[Stored data entries]
======

(** * Field grounding and multi-pass refinement engine: a shallow embedding

    The Python services under [backend/app/services] are embedded as
    executable Rocq functions that keep the names of the source.

    - Python [float] confidences and fractional coordinates are idealised as
      exact rationals ([Q]); equalities between computed confidences are
      stated up to [Qeq] where a computation is involved.  The amounts of
      the invoice check are IEEE doubles (primitive floats): its tolerance
      test depends on the rounding of every operation.
    - Text is a string of bytes; case mapping and the character classes of
      the regular expressions are those of ASCII.
    - A Python [dict] is an insertion-ordered association list (module
      [PyDict]); the order matters to [_add_spatial_coordinates].
    - Field values are the textual values the extraction oracle is asked
      for; [str(value)] is then the identity.  The validation stage of the
      production service is also given on values of any kind (module
      [ProductionValues]), where a value that is not a text matters.
    - Exceptions are values of [Result]; the sessions of the production
      service run in the monad [M], which also logs the calls of the oracle.
    - The extraction oracle, the OCR service, [hash] and
      [difflib.SequenceMatcher.ratio] are parameters. *)

From Stdlib Require Import Bool List Ascii String ZArith QArith Qabs Qround Lia Lqa.
From Stdlib Require PrimFloat SpecFloat FloatOps.
Import ListNotations.

Open Scope string_scope.
Open Scope Q_scope.

(** ** Python strings *)

Module PyStr.

Definition is_upper (c : ascii) : bool :=
  let n := nat_of_ascii c in (65 <=? n)%nat && (n <=? 90)%nat.

Definition is_lower (c : ascii) : bool :=
  let n := nat_of_ascii c in (97 <=? n)%nat && (n <=? 122)%nat.

Definition is_digit (c : ascii) : bool :=
  let n := nat_of_ascii c in (48 <=? n)%nat && (n <=? 57)%nat.

Definition is_alpha (c : ascii) : bool := is_upper c || is_lower c.

(** Whitespace for [str.strip], [str.split] and [\s]: tab to carriage
    return, the four separators 28 to 31, and space. *)
Definition is_space (c : ascii) : bool :=
  let n := nat_of_ascii c in
  ((9 <=? n)%nat && (n <=? 13)%nat) || ((28 <=? n)%nat && (n <=? 31)%nat)
  || (n =? 32)%nat.

(** [\w] on ASCII text. *)
Definition is_word (c : ascii) : bool :=
  is_alpha c || is_digit c || (nat_of_ascii c =? 95)%nat.

Definition lower_char (c : ascii) : ascii :=
  if is_upper c then ascii_of_nat (nat_of_ascii c + 32) else c.

Definition upper_char (c : ascii) : ascii :=
  if is_lower c then ascii_of_nat (nat_of_ascii c - 32) else c.

(** [s.lower()] *)
Fixpoint lower (s : string) : string :=
  match s with
  | EmptyString => EmptyString
  | String c s' => String (lower_char c) (lower s')
  end.

(** [needle in hay] *)
Fixpoint contains (needle hay : string) : bool :=
  String.prefix needle hay
  || match hay with
     | EmptyString => false
     | String _ hay' => contains needle hay'
     end.
(* ================================================================== *)
(** * Proofs: JSON                                                     *)
(* ================================================================== *)

Section JSONFacts.

Import JSString JSON.
Local Open Scope string_scope.

Lemma append_assoc (a b c : string) : (a ++ b) ++ c = a ++ (b ++ c).
Proof. induction a as [|x a IH]; cbn; [reflexivity|now rewrite IH]. Qed.

Lemma append_length (a b : string) :
  String.length (a ++ b) = (String.length a + String.length b)%nat.
Proof. induction a as [|x a IH]; cbn; [reflexivity|now rewrite IH]. Qed.

Lemma append_empty_r (a : string) : a ++ EmptyString = a.
Proof. induction a as [|x a IH]; cbn; [reflexivity|now rewrite IH]. Qed.

(** ** String literals *)

Lemma parseBody_quoteChar c r :
  parseBody (quoteChar c ++ r) = consChar c (parseBody r).
Proof.
  destruct c as [[] [] [] [] [] [] [] []]; reflexivity.
Qed.

Lemma parseBody_quoteBody s rest :
  parseBody (quoteBody s ++ String quote rest) = Some (s, rest).
Proof.
  induction s as [|c s IH]; [reflexivity|].
  cbn [quoteBody]. rewrite append_assoc, parseBody_quoteChar, IH. reflexivity.
Qed.

Lemma parseString_quoteString s rest :
  parseString (quoteString s ++ rest) = Some (s, rest).
Proof.
  unfold quoteString, parseString. cbn [append expect].
  change (quote =? quote)%char with true. cbv iota.
  rewrite append_assoc. apply parseBody_quoteBody.
Qed.

(** ** Numbers *)

Lemma digitVal_digitChar d : 0 <= d <= 9 -> digitVal (digitChar d) = Some d.
Proof.
  intros H.
  assert (Hd : d = 0 \/ d = 1 \/ d = 2 \/ d = 3 \/ d = 4 \/ d = 5 \/ d = 6 \/
               d = 7 \/ d = 8 \/ d = 9) by lia.
  repeat destruct Hd as [->|Hd]; try subst d; reflexivity.
Qed.

Lemma mod10_digit z : 0 <= z mod 10 <= 9.
Proof. pose proof (Z.mod_pos_bound z 10). lia. Qed.

Lemma isDigit_digitChar d : 0 <= d <= 9 -> isDigit (digitChar d) = true.
Proof. intros H. unfold isDigit. now rewrite digitVal_digitChar. Qed.

Lemma list_ascii_app a b :
  list_ascii_of_string (a ++ b) = (list_ascii_of_string a ++ list_ascii_of_string b)%list.
Proof. induction a as [|x a IH]; cbn; [reflexivity|now rewrite IH]. Qed.

Lemma endsNumber_head rest :
  endsNumber rest ->
  exists c r, rest = String c r /\ isDigit c = false /\
              startsWithChar "." rest = false /\ startsWithChar "e" rest = false /\
              startsWithChar "E" rest = false.
Proof.
  intros [H|H]; destruct rest as [|c r]; try discriminate; cbn in H;
    apply Ascii.eqb_eq in H; subst c; eexists; exists r; repeat split; reflexivity.
Qed.

Lemma spanDigits_app ds : forall rest,
  Forall (fun c => isDigit c = true) (list_ascii_of_string ds) ->
  (exists c r, rest = String c r /\ isDigit c = false) ->
  spanDigits (ds ++ rest) = (list_ascii_of_string ds, rest).
Proof.
  induction ds as [|x ds IH]; intros rest Hd (c & r & -> & Hc); cbn.
  - now rewrite Hc.
  - inversion Hd; subst. rewrite H1, IH; eauto.
Qed.

Lemma digitsOf_digits fuel : forall z,
  0 <= z -> Forall (fun c => isDigit c = true) (list_ascii_of_string (digitsOf fuel z)).
Proof.
  induction fuel as [|f IH]; intros z Hz; cbn [digitsOf].
  - repeat constructor. apply isDigit_digitChar. apply mod10_digit.
  - destruct (Z.ltb_spec z 10).
    + repeat constructor. apply isDigit_digitChar. lia.
    + rewrite list_ascii_app. apply Forall_app. split.
      * apply IH. apply Z.div_pos; lia.
      * repeat constructor. apply isDigit_digitChar. apply mod10_digit.
Qed.

Lemma digitsOf_value fuel : forall z,
  0 <= z < 10 ^ (Z.of_nat fuel + 1) ->
  digitsVal 0 (list_ascii_of_string (digitsOf fuel z)) = Some z.
Proof.
  induction fuel as [|f IH]; intros z Hz; cbn [digitsOf].
  - assert (Hs : z mod 10 = z) by (apply Z.mod_small; cbn in Hz; lia).
    rewrite Hs. cbn [list_ascii_of_string digitsVal].
    rewrite digitVal_digitChar by (cbn in Hz; lia). f_equal; lia.
  - destruct (Z.ltb_spec z 10).
    + cbn [list_ascii_of_string digitsVal].
      rewrite digitVal_digitChar by lia. f_equal; lia.
    + rewrite list_ascii_app. cbn [list_ascii_of_string].
      rewrite digitsVal_snoc, IH, digitVal_digitChar.
      * f_equal. pose proof (Z.div_mod z 10). lia.
      * apply mod10_digit.
      * rewrite Nat2Z.inj_succ in Hz.
        replace (Z.succ (Z.of_nat f) + 1) with (Z.succ (Z.of_nat f + 1)) in Hz by lia.
        rewrite Z.pow_succ_r in Hz by lia.
        split; [apply Z.div_pos; lia|].
        apply Z.div_lt_upper_bound; lia.
Qed.
(** X22: the bar is sorted by name, ascending, and the entry for it is not
    styled. *)
Lemma order_menu_never_selected_witness :
  exists menu,
    ActionBar.getOrderObject bar = Some menu /\
    ActionBar.style <$> ActionBar.operations menu = [Some ""; Some ""] /\
    Forall (fun item => ActionBar.style item = Some "") (ActionBar.operations menu).
Proof.
  eexists. split; [reflexivity|]. split; [reflexivity|].
  exact (order_menu_never_selected bar _ eq_refl).
Defined.

(** X23: the bar grouped by country, and the bar with no group selected. *)
Lemma group_menu_witness :
  ActionBar.getGroupObject MoreSamples.translate ungrouped_bar = (None, true) /\
  exists menu,
    ActionBar.getGroupObject MoreSamples.translate bar = (Some menu, false) /\
    length (ActionBar.operations menu) = 3.
Proof.
  split.
  - exact (proj1 (group_menu MoreSamples.translate ungrouped_bar) eq_refl).
  - eexists. split; [reflexivity|].
    destruct (proj2 (group_menu MoreSamples.translate bar) _ _ eq_refl)
      as (columns & sel & Hc & _ & _ & Hlen & _).
    injection Hc as <-. exact Hlen.
Defined.

(** X24: five lines, the second open. *)
Lemma detail_follows_its_line_witness :
  ListComponent.renderLines lines None second_open 5 =
    inr [ListComponent.Line 0; ListComponent.Line 1; ListComponent.Detail 1;
         ListComponent.Line 2; ListComponent.Line 3; ListComponent.Line 4] /\
  exists items,
    ListComponent.renderLines lines None second_open 5 = inr items /\
    items !! 2 = Some (ListComponent.Detail 1).
Proof.
  split; [reflexivity|].
  destruct (detail_follows_its_line lines None second_open 5 1
              eq_refl eq_refl eq_refl eq_refl ltac:(lia))
    as (items & Hr & _ & _ & Hd & _).
  exists items. exact (conj Hr Hd).
Defined.

(** X25: five tiles, three per row with the tile to add an item first; the
    second tile is open and its detail starts the second row. *)
Lemma detail_opens_next_row_witness :
  ListComponent.byLine wide = 3 /\
  ListComponent.renderLines tiles None wide 5 =
    inr [ListComponent.MosaicAdd; ListComponent.Line 0; ListComponent.Line 1;
         ListComponent.Detail 1;
         ListComponent.Line 2; ListComponent.Line 3; ListComponent.Line 4] /\
  (ListComponent.detailIndex tiles None wide 1 + 1) mod 3 = 0.
Proof.
  split; [reflexivity|]. split; [reflexivity|].
  exact (proj1 (detail_opens_next_row tiles None wide 5 1
                  eq_refl eq_refl eq_refl eq_refl ltac:(lia) ltac:(discriminate))).
Defined.

(** X26: the same tiles in a hidden element. *)
Lemma detail_first_when_no_tile_fits_witness :
  ListComponent.renderLines tiles None hidden 5 =
    inr [ListComponent.MosaicAdd; ListComponent.Detail 1;
         ListComponent.Line 0; ListComponent.Line 1; ListComponent.Line 2;
         ListComponent.Line 3; ListComponent.Line 4].
Proof.
  exact (detail_first_when_no_tile_fits tiles None hidden 5 1
           eq_refl eq_refl eq_refl eq_refl ltac:(lia) eq_refl).
Defined.

(** X27: the panel of the editing form while its save is in flight and
    after the rejection. *)
Lemma panel_busy_while_saving_witness :
  Panel.busy (Panel.render MoreSamples.translate id
                (Panel.getPanelProps (state_of (AutoForm.save editing)))) = true /\
  Panel.busy (Panel.render MoreSamples.translate id
                (Panel.getPanelProps
                   (final (run (rejects email_invalid) id (AutoForm.save editing))))) = false.
Proof.
  destruct (panel_busy_while_saving MoreSamples.translate id editing
              (rejects email_invalid) email_invalid eq_refl eq_refl)
    as (Hduring & _ & Hafter & _).
  exact (conj Hduring Hafter).
Defined.

End MoreExamples.
Lemma utf8_char_scalar c : scalar c = true → ∃ b, utf8_char c = Ok b.
Proof.
  unfold scalar, utf8_char. intros Hc.
  destruct (N.ltb_spec c 0x80); [by eexists|].
  destruct (N.ltb_spec c 0x800); [by eexists|].
  destruct (N.ltb_spec c 0x10000).
  - destruct (N.leb_spec 0xD800 c); simpl.
    + destruct (N.leb_spec c 0xDFFF); [|by eexists].
      destruct (N.ltb_spec c 0xD800); [lia|].
      destruct (N.ltb_spec 0xDFFF c); [lia|done].
    + by eexists.
  - destruct (N.ltb_spec c 0x110000); [by eexists|].
    destruct (N.ltb_spec c 0xD800); [lia|].
    by rewrite andb_false_r in Hc.
Qed.

Lemma encode_decoded s : decoded s → ∃ b, encode s = Ok b.
Proof.
  induction 1 as [|c s Hc _ [bs IH]]; [by eexists|]. simpl.
  destruct (utf8_char_scalar c Hc) as [b ->]. rewrite IH. by eexists.
Qed.

Lemma decoded_lit (x : string) : decoded (lit x).
Proof.
  unfold decoded, lit. apply Forall_fmap, Forall_forall. intros a _. simpl.
  pose proof (N_ascii_bounded a) as Ha. unfold scalar.
  destruct (N.ltb_spec (N_of_ascii a) 0xD800); [done|lia].
Qed.

Lemma decoded_subset s t : (∀ c, c ∈ s → c ∈ t) → decoded t → decoded s.
Proof.
  unfold decoded. rewrite !Forall_forall. intros Hst Ht c Hc.
  by apply Ht, Hst.
Qed.
(** X16: "Expected uppercase hex digit." is written exactly when the file
    starts with a text without [':'] and records with a right sum,
    followed by [':'], pairs of uppercase digits, possibly one more digit,
    and then a character that is no uppercase hexadecimal digit; after a
    whole pair that character is a letter or a digit (otherwise it would
    end the record).  The line and the column are those of that
    character, which is the one shown. *)
Theorem lexical_error_iff (file : list ascii) (ln cl v : Z) :
  check_file file
  = ReturnFalse (ErrorAt "Expected uppercase hex digit." ln cl v)
  <-> exists pre rs ps half t rest,
        let before := pre ++ records rs ++ ":"%char :: digits ps ++ half in
        file = before ++ t :: rest
        /\ ~ In ":"%char pre /\ Forall good_record rs
        /\ Forall valid_pair ps
        /\ (half = [] \/ exists h, half = [h] /\ is_valid_digit h)
        /\ is_hex_char (chr t) = false
        /\ (half = [] -> ps <> [] -> isalnum (chr t) = true)
        /\ v = chr t
        /\ (ln, cl) = position_of before
        /\ positions_fit before = true.
Proof.
  split.
  - intros H. destruct (check_file_returned _ _ _ _ _ H) as [l R].
    destruct (scan_returned_at _ _ _ _ R)
      as (s & a & rest & l0 & -> & H0 & F).
    destruct (fsa l0 (chr a)) as [t f] eqn:F0. cbn [snd] in F. subst f.
    destruct (fsa_return_lexical _ _ _ _ _ _ _ F0)
      as (V & S & A & -> & -> & ->).
    pose proof (scan_position _ _ _ H0) as Q.
    pose proof (scan_fits _ _ _ H0) as B.
    destruct (parsed_scan _ _ H0) as (pre & rs & NP & G & P).
    exists pre, rs. destruct (state l0) eqn:S0; [ now elim S | | | ].
    + subst s. exists [], [], a, rest. cbv zeta. cbn [digits app].
      split; [ reflexivity | ]. split; [ exact NP | ]. split; [ exact G | ].
      split; [ constructor | ]. split; [ now left | ]. split; [ exact V | ].
      split; [ congruence | ]. split; [ apply uint8_chr | ].
      split; [ exact Q | exact B ].
    + destruct P as (ps & h & -> & VP & VH & _).
      exists ps, [h], a, rest. cbv zeta.
      split; [ reflexivity | ]. split; [ exact NP | ]. split; [ exact G | ].
      split; [ exact VP | ]. split; [ right; eauto | ]. split; [ exact V | ].
      split; [ discriminate | ]. split; [ apply uint8_chr | ].
      split; [ exact Q | exact B ].
    + destruct P as (ps & -> & NE & VP & _).
      exists ps, [], a, rest. cbv zeta. rewrite app_nil_r.
      split; [ reflexivity | ]. split; [ exact NP | ]. split; [ exact G | ].
      split; [ exact VP | ]. split; [ now left | ]. split; [ exact V | ].
      split; [ auto | ]. split; [ apply uint8_chr | ].
      split; [ exact Q | exact B ].
  - intros (pre & rs & ps & half & t & rest & E & NP & G & V & HF & VT & A
            & -> & P & F).
    cbv zeta in *. subst file.
    destruct (scan_before pre rs ps half NP G V HF F) as (l & H & S).
    pose proof (scan_position _ _ _ H) as Q.
    change (position_after (line initial, col initial)) with position_of in Q.
    rewrite <- Q in P. injection P as -> ->.
    unfold check_file.
    match goal with
    | |- finish (snd (while_input initial ?f)) = _ => fold (scan initial f)
    end.
    rewrite scan_app, H, scan_cons.
    destruct S as [(S & _) | [(S & _) | (S & -> & N & _)]].
    + rewrite fsa_expecting_digit by auto. cbn [snd finish].
      unfold log_error. now rewrite uint8_chr.
    + rewrite fsa_expecting_digit by auto. cbn [snd finish].
      unfold log_error. now rewrite uint8_chr.
    + rewrite (fsa_BYTE_END_alnum l _ S VT (A eq_refl N)).
      cbn [snd finish]. unfold log_error. now rewrite uint8_chr.
Qed.
(** C7: review monotonicity and quit persistence.  No turn and no run of the
    loop removes an id from the reviewed set; KEEP (also the empty line) and
    REMOVE add the id of the current item, mark it reviewed and advance;
    SKIP advances and changes neither the set nor the collection; on QUIT
    before the end of the list, [review] writes the session state, whose
    reviewed ids are those of the set as it is then (the ids of the state
    loaded at the start among them), and the collection as the turns before
    have left it.  The command of a line is [line.strip().lower()] as the
    interpreter computes it. *)
Theorem review_monotone_quit_persists (ops : Str.ops) :
  (forall idx line now s s',
     Generic.review_turn ops idx line now s = Next s' -> reviewed s ⊆ reviewed s')
  /\ (forall items inputs s s',
        Generic.review_loop ops items inputs s = Some s' ->
        reviewed s ⊆ reviewed s')
  /\ (forall idx item line now s,
        Db.items (data s) !! idx = Some item ->
        Generic.command ops line ∈ ["k"; "keep"; EmptyString; "r"; "remove"] ->
        exists s', Generic.review_turn ops idx line now s = Next s'
          /\ Item.id item ∈ reviewed s'
          /\ pos s' = S (pos s)
          /\ (Item.reviewed <$> Db.items (data s') !! idx) = Some true)
  /\ (forall idx item line now s,
        Db.items (data s) !! idx = Some item ->
        Generic.command ops line ∈ ["s"; "skip"] ->
        Generic.review_turn ops idx line now s
        = Next (mkSession (S (pos s)) (reviewed s) (data s)))
  /\ (forall config mode start pre line now rest w s,
        Generic.runs ops (eligible config mode w) (start_session config w) pre s ->
        pos s < length (eligible config mode w) ->
        Generic.command ops line ∈ ["q"; "quit"] ->
        exists w' st,
          Generic.review ops config mode start (pre ++ (line, now) :: rest) w
          = Some w'
          /\ db_files w' !! Config.likes_file config = Some (data s)
          /\ state_files w' !! Config.review_state_file config = Some st
          /\ (forall nid, nid ∈ State.reviewed_ids st <-> nid ∈ reviewed s)
          /\ (forall nid, nid ∈ State.reviewed_ids (_load_state config w) ->
                nid ∈ State.reviewed_ids st)).
Proof.
  split; [|split; [|split; [|split]]].
  - intros idx line now s s' H. by apply generic_turn_next in H as [H _].
  - apply generic_loop_reviewed.
  - apply generic_keep_remove_turn.
  - apply generic_skip_turn.
  - intros config mode start pre line now rest w s Hruns Hpos Hcmd.
    eexists _, _. split; [by apply generic_review_quit|].
    split; [apply lookup_insert_eq|]. split; [apply lookup_insert_eq|].
    simpl. split.
    + intros nid. apply elem_of_elements.
    + intros nid Hin. apply elem_of_elements.
      destruct (generic_runs_invariant _ _ _ _ _ Hruns) as [Hsub _].
      apply Hsub. simpl. by apply elem_of_list_to_set.
Qed.

(** The session of the design document, left with [q] after the first item
    is kept and the second one tagged. *)
Lemma review_monotone_quit_persists_witness :
  exists w' st,
    Generic.review Str.ascii Sample.config "all" "2024-05-02 10:00"
      ([("k", "2024-05-02 10:01"); ("tag foo,bar", "2024-05-02 10:02")]
       ++ ("Q", "2024-05-02 10:03") :: [("r", "2024-05-02 10:04")])
      Sample.world = Some w'
    /\ state_files w' !! "data/review_state.json" = Some st
    /\ (forall nid, nid ∈ State.reviewed_ids st <-> nid ∈ ({[ "1" ]} : gset string)).
Proof.
  destruct (review_monotone_quit_persists Str.ascii) as (_ & _ & _ & _ & Hquit).
  assert (exists s,
            Generic.runs Str.ascii (eligible Sample.config "all" Sample.world)
              (start_session Sample.config Sample.world)
              [("k", "2024-05-02 10:01"); ("tag foo,bar", "2024-05-02 10:02")] s
            /\ pos s = 1 /\ reviewed s = {[ "1" ]}) as (s & Hruns & Hpos & Hrev).
  { eexists. split; [|split].
    - eapply Generic.runs_turn; [reflexivity | reflexivity |].
      eapply Generic.runs_turn; [reflexivity | reflexivity |].
      apply Generic.runs_done.
    - reflexivity.
    - vm_compute. reflexivity. }
  destruct (Hquit Sample.config "all" "2024-05-02 10:00" _ "Q"
              "2024-05-02 10:03" [("r", "2024-05-02 10:04")] Sample.world s Hruns)
    as (w' & st & Hreview & _ & Hstate & Hids & _).
  - rewrite Hpos. vm_compute. lia.
  - by_evaluation.
  - exists w', st. split; [exact Hreview|]. split; [exact Hstate|].
    intros nid. rewrite <- Hrev. apply Hids.
Defined.

(** C5 fails on the code: the line is lowered before the command is read off
    it, so the note stored for the line [n Read Later] is [read later], not
    the text the user typed.  The position, the reviewed set and the
    reviewed flag of the item are as before. *)
Theorem note_command_lowers_text :
  let s := start_session Sample.config Sample.world in
  exists s',
    review_turn 0 "n Read Later" "2024-05-02 10:01" s = Next s'
    /\ (Item.note <$> Db.items (data s') !! 0) = Some "read later"
    /\ (Item.note <$> Db.items (data s') !! 0) <> Some "Read Later"
    /\ pos s' = pos s
    /\ reviewed s' = reviewed s
    /\ (Item.reviewed <$> Db.items (data s') !! 0) = Some false.
Proof.
  eexists. split; [reflexivity|].
  split; [reflexivity|]. split; [discriminate|]. split; [reflexivity|].
  split; [vm_compute; reflexivity | reflexivity].
Qed.

(** ** Saving in place *)

Lemma first_bytes_all (s : string) : Disk.first_bytes (String.length s) s = s.
Proof. induction s as [|c s IH]; simpl; [done | by rewrite IH]. Qed.

(** The empty text is no JSON document, whatever the fuel of the parser. *)
Lemma parse_value_empty (fuel : nat) : Json.parse_value fuel EmptyString = None.
Proof. by destruct fuel. Qed.

Lemma loads_empty : Json.loads EmptyString = None.
Proof. reflexivity. Qed.

(** C2, as stated, fails on the code: [save_db] writes the file in place.
    The sample collection is saved, then a save of the collection with one
    more item is interrupted: with no byte or with forty bytes written, the
    file is there and [load_db] fails on it, so the collection persisted
    before is lost.  The forty bytes are no JSON document whatever the fuel
    of the parser.  (Run to its end, the save leaves a file that loads.) *)
Lemma save_db_crash_counterexample :
  let path := "data/likes.json" in
  let old := db_to_json Sample.db in
  let new :=
    db_to_json
      (Db.mk (Db.items Sample.db ++ [Sample.item "3" "three" []])
         (Some "2024-05-02 10:00")) in
  let fs := Disk.save_db path old ∅ in
  Disk.load_db path fs = Disk.Loaded old
  /\ Disk.load_db path (Disk.save_db_upto (Disk.Written 0) path new fs)
     = Disk.JSONDecodeError
  /\ Disk.load_db path (Disk.save_db_upto (Disk.Written 40) path new fs)
     = Disk.JSONDecodeError
  /\ (forall fuel,
        Json.parse_value fuel (Disk.first_bytes 40 (Json.dumps new)) = None)
  /\ Disk.load_db path (Disk.save_db path new fs) = Disk.Loaded new.
Proof.
  cbv zeta. split; [|split; [|split; [|split]]];
    try (vm_compute; reflexivity).
  intros fuel. do 12 (destruct fuel as [|fuel]; [reflexivity|]).
  vm_compute. reflexivity.
Qed.

(** C2 (amended): [save_db] builds the text of the collection and writes it
    in place, with no temporary file.  A save that runs to its end leaves
    that text at the location.  A save that is interrupted changes no other
    file, and leaves at the location the old content or the first bytes of
    the new text; once the file is opened and before the first byte is
    written, the file is empty and the next [load_db] fails on it, whatever
    was persisted there. *)
Theorem save_db_writes_in_place (path : string) (data : Json.t)
    (fs : gmap string string) :
  Disk.save_db path data fs !! path = Some (Json.dumps data)
  /\ Disk.save_db_upto (Disk.Written (String.length (Json.dumps data))) path data fs
     = Disk.save_db path data fs
  /\ (forall (p : Disk.progress) (other : string),
        other <> path ->
        Disk.save_db_upto p path data fs !! other = fs !! other)
  /\ (forall p : Disk.progress,
        Disk.save_db_upto p path data fs !! path = fs !! path
        \/ exists k,
             Disk.save_db_upto p path data fs !! path
             = Some (Disk.first_bytes k (Json.dumps data)))
  /\ Disk.save_db_upto (Disk.Written 0) path data fs !! path = Some EmptyString
  /\ Disk.load_db path (Disk.save_db_upto (Disk.Written 0) path data fs)
     = Disk.JSONDecodeError.
Proof.
  unfold Disk.save_db, Disk.save_db_upto, Disk.write_text, Disk.load_db.
  split; [apply lookup_insert_eq|].
  split; [simpl; by rewrite first_bytes_all|].
  split.
  { intros [|k] other Hne; simpl; [done|]. by rewrite lookup_insert_ne. }
  split.
  { intros [|k]; simpl; [by left | right]. exists k. apply lookup_insert_eq. }
  simpl. by rewrite lookup_insert_eq.
Qed.

Lemma save_db_writes_in_place_witness :
  let fs := Disk.save_db "data/likes.json" (db_to_json Sample.db) ∅ in
  Disk.save_db_upto (Disk.Written 40) "data/bookmarks.json"
    (db_to_json Db.empty) fs !! "data/likes.json"
  = fs !! "data/likes.json".
Proof.
  intros fs.
  apply (save_db_writes_in_place "data/bookmarks.json" (db_to_json Db.empty) fs).
  discriminate.
Defined.

(** * Further properties *)

(** ** Sorted tag lists *)

Lemma str_lt_irrefl (a : string) : ~ str_lt a a.
Proof.
  unfold str_lt. intros H. pose proof (String.compare_antisym a a) as Ha.
  rewrite H in Ha. discriminate.
Qed.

======

What you should do:
Take the line above containing "Generic.review_loop ops items", the line containing "pos s < length", and all lines in between, and copy them exactly without anything else.

Task response:
        Generic.review_loop ops items inputs s = Some s' ->
        reviewed s ⊆ reviewed s')
  /\ (forall idx item line now s,
        Db.items (data s) !! idx = Some item ->
        Generic.command ops line ∈ ["k"; "keep"; EmptyString; "r"; "remove"] ->
        exists s', Generic.review_turn ops idx line now s = Next s'
          /\ Item.id item ∈ reviewed s'
          /\ pos s' = S (pos s)
          /\ (Item.reviewed <$> Db.items (data s') !! idx) = Some true)
  /\ (forall idx item line now s,
        Db.items (data s) !! idx = Some item ->
        Generic.command ops line ∈ ["s"; "skip"] ->
        Generic.review_turn ops idx line now s
        = Next (mkSession (S (pos s)) (reviewed s) (data s)))
  /\ (forall config mode start pre line now rest w s,
        Generic.runs ops (eligible config mode w) (start_session config w) pre s ->
        pos s < length (eligible config mode w) ->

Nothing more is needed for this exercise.